Pas de laatste jaren wordt circulair bouwen echt in de praktijk omgezet. De bewustwording dat die nieuwe manier van bouwen nodig is, gaat echter verder terug.
Die bewustwording vloeit rechtstreeks voort uit een veel grotere mindshift die zich de laatste decennia ontwikkeld heeft binnen de economie. Als antwoord op de alsmaar sneller toenemende luchtverontreiniging, CO2-uitstoot, opwarming van de aarde en uitputting van natuurlijke grondstoffen, ontstond het idee van de circulaire of kringloopeconomie. In dat economisch model, dat lijnrecht tegenover de lineaire of wegwerpeconomie staat, worden grondstoffen, materialen en producten nooit meer weggegooid, maar steeds opnieuw gebruikt. Het is een economie die idealiter zonder nieuwe, virgin grondstoffen werkt en dus geen afval produceert, want afval is gewoon nieuwe grondstof, telkens opnieuw. Dat kan door recycling, refurbishment, of zelfs upcycling, waarbij de gerecycleerde grondstof een hogere waarde bezit dan de oorspronkelijke grondstof. De kringloop wordt met andere woorden gesloten. Bij de circulaire economie horen nieuwe businessmodellen, een andere manier van samenwerken en relaties met klanten onderhouden en dus ook een andere manier van bouwen.

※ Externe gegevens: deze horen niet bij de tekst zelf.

(* ===== verification/IdentityInv.v ===== *)
(** * The invariant of the identity tables

    Proved step by step over every sequence of calls, from the empty database; then the
    theorems about links and codes that follow from it. *)

From S2P Require Import Prelude Rbac IdentityCodes Identity IdentityCalls.

Section inv.
Context (clk : nat -> Z) (random_int : nat -> Z -> Z) (random_bytes : nat -> nat -> list Z) (sha256 : string -> string) (stringify : js -> string)
  (port : Actor -> IdentityAction -> string -> bool).

Notation may := (may port).
Notation step := (step sha256 port).
Notation calls := (calls clk random_int random_bytes sha256 stringify port).

(** ** What is said of a history *)

(** The presented text is the code, as far as the stored hash can tell. *)
Definition right_code (issued raw : string) : Prop :=
  exists salt, hashesEqual (hashCode sha256 salt (presented raw)) (hashCode sha256 salt issued) = true /\ String.length (presented raw) = CODE_LENGTH.

(** The same link, revoked since or not. *)
Definition same_link (l l0 : Link) : Prop := l_id l0 = l_id l /\ humanId l0 = humanId l /\ l_handle l0 = l_handle l /\ proofMethod l0 = proofMethod l.

(** A code was issued to [human] on [chan], by someone who may. *)
Definition issued_at (h : list Event) (k : nat) (pid human chan code : string) : Prop :=
  exists a, h !! k = Some (EvStart pid human chan code a) /\ may a ActPair human.

(** A handle presented the code of [pid] after it was issued. *)
Definition claimed_at (h : list Event) (k j : nat) (pid human : string) (hd : string * string * string) : Prop :=
  exists code raw i, issued_at h k pid human hd.1.1 code /\ (k < j)%nat /\ h !! j = Some (EvClaim pid raw i) /\ handle i = hd /\ right_code code raw.
Lemma owed_outside d d' x : backfills d' = backfills d -> (forall id l b, find_link id d = Some l -> backfillRecord id d = Some b -> b_state b = BRunning -> find_link id d' = Some l) ->
  owed d x -> owed d' x.
Proof.
  intros Eb Hl. destruct x as [id from to [] op a ask|]; [done| |done]. intros (l & b & H1 & H2 & H3 & H4 & H5 & H6 & H7 & H8 & H9).
  exists l, b. split_and!; try done; [by eapply Hl|]. unfold backfillRecord. by rewrite Eb.
Qed.

(** A call that begins a back-fill of [id] and changes no other record. *)
Lemma exclusive_inv {A} id (m : M (Begun A)) p : (forall d, keeps (fwd [id] d) m) -> (forall w x w', m w = (Ok (Waits x), w') -> pend_link x = id /\ owed (db w') x) ->
  PInv p -> PInv (exclusive id m p).
Proof.
  intros Hk Ho Hp. pose proof Hp as [H1 H2 H3]. unfold exclusive. destruct (includes (busy p) id || _) eqn:Eb; [done|]. bool_hyps.
  assert (Hid : id ∉ busy p). { intros Hin. apply includes_spec in Hin. congruence. }
  specialize (Hk (db (world (service p))) (world (service p)) (forward_refl _ _)).
  assert (Hold : forall w', fwd [id] (db (world (service p))) w' -> forall x, x ∈ under_way p -> owed (db w') x).
  { intros w' Hw x Hx. eapply owed_forward; [exact Hw| |by apply H3]. intros E%list_elem_of_singleton. apply Hid. rewrite <- E. by apply H2. }
  destruct (m (world (service p))) as [[[r|x]|e] w'] eqn:E; [by split; auto| |by split; auto].
  destruct (Ho _ _ _ E) as [Hx Hox]. split; cbn [under_way busy service with_world world].
  - rewrite map_app. apply nodup_snoc; [done|]. rewrite Hx. intros (y & Ey & Hy)%elem_of_map. apply Hid. rewrite Ey. by apply H2.
  - intros y [Hy| ->%list_elem_of_singleton]%elem_of_app; apply elem_of_app; [left; by apply H2|right; rewrite Hx; by left].
  - intros y [Hy| ->%list_elem_of_singleton]%elem_of_app; [by apply Hold|done].
Qed.

Lemma answer_forward x ans w : forward [pend_link x] (db w) (db (answer clk sha256 x ans w)).
Proof.
  destruct x; cbn [answer pend_link].
  - apply (keeps_state (fwd [linkId] (db w))); [apply run_end_forward|apply forward_refl].
  - apply (keeps_state (fwd [linkId] (db w))); [apply reverse_end_forward|apply forward_refl].
Qed.

Lemma answered_inv n ans p x : PInv p -> under_way p !! n = Some x -> PInv (act (Answer n ans) p).
Proof.
  intros [H1 H2 H3] Hn. cbn [IdentityBackfill.act]. rewrite Hn. pose proof (take_drop_middle _ _ _ Hn) as E.
  assert (Hsub : forall y, y ∈ take n (under_way p) ++ drop (S n) (under_way p) -> y ∈ under_way p /\ pend_link y <> pend_link x).
  { intros y Hy. rewrite <- E in H1 |- *. rewrite map_app in H1. cbn [map] in H1. split; [set_solver|]. intros Eq.
    apply list.NoDup_app in H1 as (N1 & N2 & N3). apply list.NoDup_cons in N3 as [N3 _].
    apply elem_of_app in Hy as [Hy|Hy].
    - apply (N2 (pend_link y)); [by apply elem_of_map; eauto|]. rewrite Eq. by left.
    - apply N3. rewrite <- Eq. apply elem_of_map. eauto. }
  split; cbn [under_way busy service].
  - rewrite <- E in H1. rewrite map_app in *. cbn [map] in H1. apply list.NoDup_app in H1 as (N1 & N2 & N3). apply list.NoDup_cons in N3 as [_ N3].
    apply list.NoDup_app. split_and!; try done. intros y Hy Hy'. apply (N2 y Hy). by right.
  - intros y Hy. destruct (Hsub y Hy) as [Hin Hne]. apply bfilter_elem. split; [by apply H2|]. by apply negb_true_iff, String.eqb_neq.
  - intros y Hy. destruct (Hsub y Hy) as [Hin Hne]. destruct (ttls (service p)); [|by apply H3].
    eapply owed_forward; [apply answer_forward| |by apply H3]. by intros ?%list_elem_of_singleton.
Qed.

Lemma act_inv x p : PInv p -> PInv (act x p).
Proof.
  intros Hp. destruct x as [c|id dry a|id dry a|n ans|].
  - cbn. destruct (from_outside c) eqn:Ec; [|done]. destruct Hp as [H1 H2 H3]. split; cbn; try done.
    destruct (step_outside _ _ _ (call_step clk random_int random_bytes sha256 stringify port c (service p)) (call_silent c (service p) Ec)) as [Eb Hl].
    intros x Hx. eapply owed_outside; [exact Eb|exact Hl|by apply H3].
  - apply exclusive_inv; [intros d; apply run_begin_forward|apply run_begin_owed|done].
  - apply exclusive_inv; [intros d; apply reverse_begin_forward| |done]. intros w y w'. apply reverse_begin_owed.
  - destruct (under_way p !! n) as [x|] eqn:E; [by eapply answered_inv|]. cbn. by rewrite E.
  - split; cbn; [constructor|set_solver|set_solver].
Qed.
Definition no_people : AdminDb := {| roles := []; rights_tbl := []; notices_tbl := []; invites_tbl := []; tries := ∅ |}.
Lemma check_none fuel : forall s v path, (value_depth s < fuel)%nat -> check fuel s v path = Some [] <-> conforms s v.
Proof.
  induction fuel as [|fuel IH]; intros s v path Hd; [lia|].
  assert (Hf : forall k sub x p, (k, sub) ∈ vfields (vget "properties" s) -> check fuel sub x p = Some [] <-> conforms sub x).
  { intros k sub x p Hk. apply IH. pose proof (field_depth _ _ _ Hk). destruct (undef_cases (vget "properties" s)) as [E|E]; [rewrite E in Hk; by apply elem_of_nil in Hk|].
    pose proof (vget_depth _ _ E). lia. }
  assert (Hi : value_truthy (vget "items" s) = true -> forall x p, check fuel (vget "items" s) x p = Some [] <-> conforms (vget "items" s) x).
  { intros Ht x p. apply IH. pose proof (vget_depth "items" s (truthy_defined _ Ht)). lia. }
  destruct (enum_cases s) as [[l El]|He].
  { cbn [Tools.check]. rewrite El, when_none, negb_false_iff, existsb_elem. split; [intros (e & ? & ?); by eapply conf_enum|].
    intros H. by apply (conforms_enum s). }
  destruct (type_cases s) as [(t & Ht & Hin)|Hout].
  2: { cbn [Tools.check]. split; [intros _; by apply conf_any|intros _].
       destruct (vget "enum" s) as [| | | | |l0|]; try (by destruct (He l0)); destruct (vget "type" s) as [| | | |t| |]; try done; specialize (Hout t eq_refl);
         rewrite !not_elem_of_cons in Hout; destruct Hout as (N1 & N2 & N3 & N4 & N5 & N6 & _);
         by rewrite !(proj2 (String.eqb_neq _ _)). }
  assert (Hty : typed s t) by done. pose proof (conforms_typed s v t Hty Hin) as Hc.
  apply elem_of_cons in Hin as [->|Hin]; [|apply elem_of_cons in Hin as [->|Hin]; [|apply elem_of_cons in Hin as [->|Hin];
    [|apply elem_of_cons in Hin as [E|Hin]; [|apply elem_of_cons in Hin as [E|Hin]; [|apply list_elem_of_singleton in Hin as ->]]]]].
  - rewrite check_object by done. split.
    + destruct v as [| | | | | |fs]; try done. rewrite all_issues_none. intros H. apply conf_object; [done|..].
      * intros k Hk. apply negb_false_iff. refine (proj1 (when_none _ _ _) (H _ _)). rewrite !elem_of_app. left. apply elem_of_map. by exists k.
      * intros k sub Hk Ho. apply (Hf k sub _ (path +:+ "/" +:+ k) Hk), H. rewrite !elem_of_app. right. left. apply elem_of_map. exists (k, sub). cbn [fst snd]. by rewrite Ho.
      * intros Ha k x Hk. apply negb_false_iff. refine (proj1 (when_none _ _ _) (H _ _)). rewrite !elem_of_app. right. right. rewrite Ha. apply elem_of_map. by exists (k, x).
    + intros H. specialize (Hc H). destruct v as [| | |n| |l|fs]; try done; try (by destruct Hc as [[=] _]); try (by destruct Hc as [[[[=] _]|[[=] _]] _]).
      destruct Hc as (_ & H1 & H2 & H3). apply all_issues_none. intros x. rewrite !elem_of_app, !elem_of_map. intros [(k & -> & Hk)|[([k sub] & -> & Hk)|Hx]].
      * apply when_none. by rewrite H1.
      * cbn [fst snd]. destruct (has_own k (VObj fs)) eqn:Eo; [|done]. apply (Hf k sub); auto.
      * destruct (vget "additionalProperties" s) as [| |[]| | | |] eqn:Ea; try (by apply elem_of_nil in Hx). apply elem_of_map in Hx as ([k y] & -> & Hk).
        apply when_none. cbn [fst]. by rewrite (H3 eq_refl k y Hk).
  - rewrite check_array by done. split.
    + destruct v as [| | | | |l|]; try done. rewrite all_issues_none. intros H. apply conf_array; [done|split|].
      * refine (proj1 (limit_none _ _ _ _ _) (H _ _)). rewrite elem_of_app. left. right. by left.
      * refine (proj1 (limit_none _ _ _ _ _) (H _ _)). rewrite elem_of_app. left. by left.
      * intros Ht' x Hx. apply list_elem_of_lookup in Hx as [n Hn]. apply (Hi Ht' x (path +:+ "/" +:+ index_text n)), H. rewrite elem_of_app. right. rewrite Ht'.
        apply list_elem_of_lookup. exists n. by rewrite list_lookup_imap, Hn.
    + intros H. specialize (Hc H). destruct v as [| | |n| |l|fs]; try done; try (by destruct Hc as [[=] _]); try (by destruct Hc as [[[[=] _]|[[=] _]] _]).
      destruct Hc as (_ & [H1 H2] & H3). apply all_issues_none. intros x [Hx|Hx]%elem_of_app.
      * apply elem_of_cons in Hx as [->| ->%list_elem_of_singleton]; by apply limit_none.
      * destruct (value_truthy (vget "items" s)) eqn:Ht'; [|by apply elem_of_nil in Hx]. apply list_elem_of_lookup in Hx as [n Hn]. rewrite list_lookup_imap in Hn.
        apply fmap_Some in Hn as (y & Hy & ->). apply Hi; [done|]. apply H3; [done|]. by eapply list_elem_of_lookup_2.
  - rewrite check_string by done. split.
    + destruct v as [| | | |x| |]; try done. rewrite all_issues_none. intros H. apply conf_string; [done|split|].
      * refine (proj1 (limit_none _ _ _ _ _) (H _ _)). by left.
      * refine (proj1 (limit_none _ _ _ _ _) (H _ _)). right. by left.
      * intros p Hp. specialize (H (match vget "pattern" s with VStr p => match regex_test p x with Some b => when (negb b) path PatternMismatch | None => None end | _ => Some [] end)).
        rewrite Hp in H. specialize (H ltac:(right; right; by left)). destruct (regex_test p x) as [[]|]; [done|discriminate H..].
    + intros H. specialize (Hc H). destruct v as [| | |n|x|l|fs]; try done; try (by destruct Hc as [[=] _]); try (by destruct Hc as [[[[=] _]|[[=] _]] _]).
      destruct Hc as (_ & [H1 H2] & H3). apply all_issues_none. intros y Hy.
      apply elem_of_cons in Hy as [->|[->| ->%list_elem_of_singleton]%elem_of_cons]; [by apply limit_none..|].
      destruct (vget "pattern" s) as [| | | |p| |]; try done. by rewrite (H3 p eq_refl).
  - subst t. apply (check_num_none fuel s v path "integer"); [done|by left|]. intros H. specialize (Hc H).
    destruct v as [| | |n| |l|fs]; try done; try (by destruct Hc as [[=] _]).
  - subst t. apply (check_num_none fuel s v path "number"); [done|by right|]. intros H. specialize (Hc H).
    destruct v as [| | |n| |l|fs]; try done; try (by destruct Hc as [[=] _]).
  - rewrite check_boolean by done. rewrite when_none, negb_false_iff. split.
    + destruct v as [| |b| | | |]; try done. intros _. by apply conf_boolean.
    + intros H. specialize (Hc H). destruct v as [| | |n| |l|fs]; try done; try (by destruct Hc as [[=] _]); try (by destruct Hc as [[[[=] _]|[[=] _]] _]).
Qed.

(** (C22) The validator accepts exactly what the schema describes. [validateArgs] has no complaint about a value if and only if the value conforms to the
    schema: one of its enumeration where there is one; else of its type (a number for [number], and one without a fraction for [integer]), every required
    property there, every property and item conforming to its own schema, no property beyond those named where that is asked for, and counts, numbers and
    lengths (in UTF-16 units) within their limits. A pattern that is no regular expression accepts nothing. *)
Theorem validateArgs_exact schema v : validateArgs regex_test schema v = Some [] <-> conforms schema v.
Proof. apply check_none. lia. Qed.
End conforms.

Hoewel de term circulair bouwen relatief nieuw is, gaan veel principes erachter een hele tijd terug. De idee om gebouwlagen te scheiden volgens hun levensduur werd bijvoorbeeld al in de jaren 60 vervat in het concept van ‘drager en inbouw’, dat de dimensie tijd in het architectonische denken introduceerde. Recenter was nog heel wat te doen rond het concept Cradle to Cradle, waarbij architect William McDonough en chemicus Michael Braungart het lineaire model op de schop namen in hun streven naar kringloopsluiting op materiaal-, water- en energieniveau. Zij zagen afval louter als grondstof. Nog ouder dan dat alles zijn hernieuwbare en biologisch afbreekbare materialen, zoals hout, stro, leem en zelfs dierenhuiden. Eeuwen geleden werden die al voor het bouwen van hutten en andere nederzettingen gebruikt.
Circulair bouwen bundelt die bestaande ideeën tot een holistisch gedachtegoed. Vernieuwend daarbij is dat in dit geval vertrokken wordt van een economisch model en een fundamentele reorganisatie van het bouwproces.